(Data extracted from a collection)

Content starts

(** Computes the setters applied to a process. *)
Ltac flat H :=
  cbv [set_sz set_pgdir set_kstack set_state set_pid set_parent set_tf set_context set_pchan set_killed
    set_ofile set_cwd set_name set_priority set_queuelevel set_ticks reset
    sz pgdir kstack state pid parent tf context pchan killed ofile cwd name priority queuelevel ticks
    prev next] in H.

Section Proc.
Context {KE : KernelEnv}.

(** ** [allocproc] *)

(** A process as [allocproc] marks it, with pid [n]. *)
Definition embryo (n : Z) (d : proc) : proc := reset (set_pid n (set_state EMBRYO d)).

(** The process [x] taken off the list of unused processes, with data [d']. *)
Definition atake (x : nat) (d' : proc) (l : list nat) (A : ast) : ast :=
  amod (set_nextpid (i32 (nextpid (abase A) + 1))) (aput x d' (aset UnusedQ l A)).

Lemma inv_atake I x d d' l A :
  qdisj A → aq A UnusedQ = x :: l → aprocs A !! x = Some d → queued (state d') = false →
  state d' ≠ RUNNING → level_ok d' → live_ok d' → Inv I A → Inv I (atake x d' l A).
Proof.
  intros Hqd Hq Hd H1 H2 H3 H4 Hi. apply inv_gmod; [done..|apply Hi|]. by eapply inv_take.
Qed.

Lemma embryo_fine n d : live_ok d → level_ok (embryo n d) ∧ live_ok (embryo n d).
Proof. intros [H _]. split; [unfold level_ok; cbn; lia|by split]. Qed.

Lemma take_off A q x l : qdisj A → aq A q = x :: l → off x (aset q l A).
Proof. intros Hqd Hq. exact (proj2 (qdisj_leave q x [] l A Hq Hqd)). Qed.

(** ** Updates of the process taken *)

Lemma aput_atake x d d' l A : aput x d' (atake x d l A) = atake x d' l A.
Proof. exact (f_equal (amod (set_nextpid (i32 (nextpid (abase A) + 1)))) (aput_aput x d d' (aset UnusedQ l A))). Qed.

Lemma aprocs_atake x d l A : aprocs (atake x d l A) !! x = Some d.
Proof. apply (aprocs_aput_eq x d). Qed.

Lemma aq_atake_unused x d l A : aq (atake x d l A) UnusedQ = l.
Proof. apply (aq_aset_eq UnusedQ). Qed.

(** Still an embryo. *)
Lemma inv_embryo I x d d' l A :
  Inv I (atake x d l A) → state d = EMBRYO → state d' = EMBRYO → queuelevel d' = queuelevel d →
  length (ofile d') = NOFILE → Inv I (atake x d' l A).
Proof.
  intros Hi Hs Hs' El Hlen. rewrite <- (aput_atake x d).
  eapply inv_put; [apply aprocs_atake|by rewrite Hs|by rewrite Hs'|by rewrite Hs, Hs'| | |exact Hi].
  - unfold level_ok. rewrite El. apply (qi_levels _ _ (inv_q _ _ Hi) x), aprocs_atake.
  - split; [done|by rewrite Hs'].
Qed.

(** It goes to a queue: back to the unused ones, or to the front queue. *)
Lemma inv_embryo_queue I q x d d' l A :
  Inv I (atake x d l A) → state d = EMBRYO → fits q d' → q ≠ LQ 2 → queuelevel d' = queuelevel d →
  live_ok d' → Inv I (aset q (aq (atake x d' l A) q ++ [x]) (atake x d' l A)).
Proof.
  intros Hi Hs Hf Hne El Hlive. rewrite <- (aput_atake x d d').
  refine (inv_put_end I q x d d' (atake x d l A) (aprocs_atake _ _ _ _) _ _ Hf Hne _ Hlive Hi);
    [by rewrite Hs|by rewrite Hs|].
  unfold level_ok. rewrite El. apply (qi_levels _ _ (inv_q _ _ Hi) x), aprocs_atake.
Qed.

Lemma atake_mach m x d l A : atake x d l (amod (set_kmach m) A) = amod (set_kmach m) (atake x d l A).
Proof. done. Qed.

(** The process given back. *)
Definition put_back (x : nat) (d : proc) (l : list nat) (A : ast) : ast :=
  aset UnusedQ (l ++ [x]) (atake x d l A).

(** What [allocproc] returns; [e] is the rest of the kernel after [kalloc]. *)
Definition alloc_res (A : ast) (r : ptr) (s' : kst) : Prop :=
  ∃ m' e, cprocs m' = cprocs (amach A) ∧
  match aq A UnusedQ with
  | [] => r = None ∧ e = kenv (abase A) ∧ R s' (amod (set_kmach m') A) ∧ Inv idle (amod (set_kmach m') A)
  | x :: l => ∃ d k,
      aprocs A !! x = Some d ∧ kalloc (kenv (abase A)) = Ok (k, e) ∧
      let n := nextpid (abase A) in
      let A' := amod (set_kenv e) (amod (set_kmach m')
                  (if k =? 0 then put_back x (set_state UNUSED (set_kstack 0 (embryo n d))) l A
                   else atake x (set_context K_forkret (set_kstack k (embryo n d))) l A)) in
      r = (if k =? 0 then None else Some x) ∧ R s' A' ∧ Inv idle A'
  end.

Lemma inv_env I A e : Inv I A → Inv I (amod (set_kenv e) A).
Proof. intros Hi. apply inv_gmod; [done..|apply Hi|done]. Qed.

Content ends

→ **TASK**
Copy out the data shown above in full. Match it exactly.

→ **EXERCISE RESULT**
(** Computes the setters applied to a process. *)
Ltac flat H :=
  cbv [set_sz set_pgdir set_kstack set_state set_pid set_parent set_tf set_context set_pchan set_killed
    set_ofile set_cwd set_name set_priority set_queuelevel set_ticks reset
    sz pgdir kstack state pid parent tf context pchan killed ofile cwd name priority queuelevel ticks
    prev next] in H.

Section Proc.
Context {KE : KernelEnv}.

(** ** [allocproc] *)

(** A process as [allocproc] marks it, with pid [n]. *)
Definition embryo (n : Z) (d : proc) : proc := reset (set_pid n (set_state EMBRYO d)).

(** The process [x] taken off the list of unused processes, with data [d']. *)
Definition atake (x : nat) (d' : proc) (l : list nat) (A : ast) : ast :=
  amod (set_nextpid (i32 (nextpid (abase A) + 1))) (aput x d' (aset UnusedQ l A)).

Lemma inv_atake I x d d' l A :
  qdisj A → aq A UnusedQ = x :: l → aprocs A !! x = Some d → queued (state d') = false →
  state d' ≠ RUNNING → level_ok d' → live_ok d' → Inv I A → Inv I (atake x d' l A).
Proof.
  intros Hqd Hq Hd H1 H2 H3 H4 Hi. apply inv_gmod; [done..|apply Hi|]. by eapply inv_take.
Qed.

Lemma embryo_fine n d : live_ok d → level_ok (embryo n d) ∧ live_ok (embryo n d).
Proof. intros [H _]. split; [unfold level_ok; cbn; lia|by split]. Qed.

Lemma take_off A q x l : qdisj A → aq A q = x :: l → off x (aset q l A).
Proof. intros Hqd Hq. exact (proj2 (qdisj_leave q x [] l A Hq Hqd)). Qed.

(** ** Updates of the process taken *)

Lemma aput_atake x d d' l A : aput x d' (atake x d l A) = atake x d' l A.
Proof. exact (f_equal (amod (set_nextpid (i32 (nextpid (abase A) + 1)))) (aput_aput x d d' (aset UnusedQ l A))). Qed.

Lemma aprocs_atake x d l A : aprocs (atake x d l A) !! x = Some d.
Proof. apply (aprocs_aput_eq x d). Qed.

Lemma aq_atake_unused x d l A : aq (atake x d l A) UnusedQ = l.
Proof. apply (aq_aset_eq UnusedQ). Qed.

(** Still an embryo. *)
Lemma inv_embryo I x d d' l A :
  Inv I (atake x d l A) → state d = EMBRYO → state d' = EMBRYO → queuelevel d' = queuelevel d →
  length (ofile d') = NOFILE → Inv I (atake x d' l A).
Proof.
  intros Hi Hs Hs' El Hlen. rewrite <- (aput_atake x d).
  eapply inv_put; [apply aprocs_atake|by rewrite Hs|by rewrite Hs'|by rewrite Hs, Hs'| | |exact Hi].
  - unfold level_ok. rewrite El. apply (qi_levels _ _ (inv_q _ _ Hi) x), aprocs_atake.
  - split; [done|by rewrite Hs'].
Qed.

(** It goes to a queue: back to the unused ones, or to the front queue. *)
Lemma inv_embryo_queue I q x d d' l A :
  Inv I (atake x d l A) → state d = EMBRYO → fits q d' → q ≠ LQ 2 → queuelevel d' = queuelevel d →
  live_ok d' → Inv I (aset q (aq (atake x d' l A) q ++ [x]) (atake x d' l A)).
Proof.
  intros Hi Hs Hf Hne El Hlive. rewrite <- (aput_atake x d d').
  refine (inv_put_end I q x d d' (atake x d l A) (aprocs_atake _ _ _ _) _ _ Hf Hne _ Hlive Hi);
    [by rewrite Hs|by rewrite Hs|].
  unfold level_ok. rewrite El. apply (qi_levels _ _ (inv_q _ _ Hi) x), aprocs_atake.
Qed.

Lemma atake_mach m x d l A : atake x d l (amod (set_kmach m) A) = amod (set_kmach m) (atake x d l A).
Proof. done. Qed.

(** The process given back. *)
Definition put_back (x : nat) (d : proc) (l : list nat) (A : ast) : ast :=
  aset UnusedQ (l ++ [x]) (atake x d l A).

(** What [allocproc] returns; [e] is the rest of the kernel after [kalloc]. *)
Definition alloc_res (A : ast) (r : ptr) (s' : kst) : Prop :=
  ∃ m' e, cprocs m' = cprocs (amach A) ∧
  match aq A UnusedQ with
  | [] => r = None ∧ e = kenv (abase A) ∧ R s' (amod (set_kmach m') A) ∧ Inv idle (amod (set_kmach m') A)
  | x :: l => ∃ d k,
      aprocs A !! x = Some d ∧ kalloc (kenv (abase A)) = Ok (k, e) ∧
      let n := nextpid (abase A) in
      let A' := amod (set_kenv e) (amod (set_kmach m')
                  (if k =? 0 then put_back x (set_state UNUSED (set_kstack 0 (embryo n d))) l A
                   else atake x (set_context K_forkret (set_kstack k (embryo n d))) l A)) in
      r = (if k =? 0 then None else Some x) ∧ R s' A' ∧ Inv idle A'
  end.

Lemma inv_env I A e : Inv I A → Inv I (amod (set_kenv e) A).
Proof. intros Hi. apply inv_gmod; [done..|apply Hi|done]. Qed.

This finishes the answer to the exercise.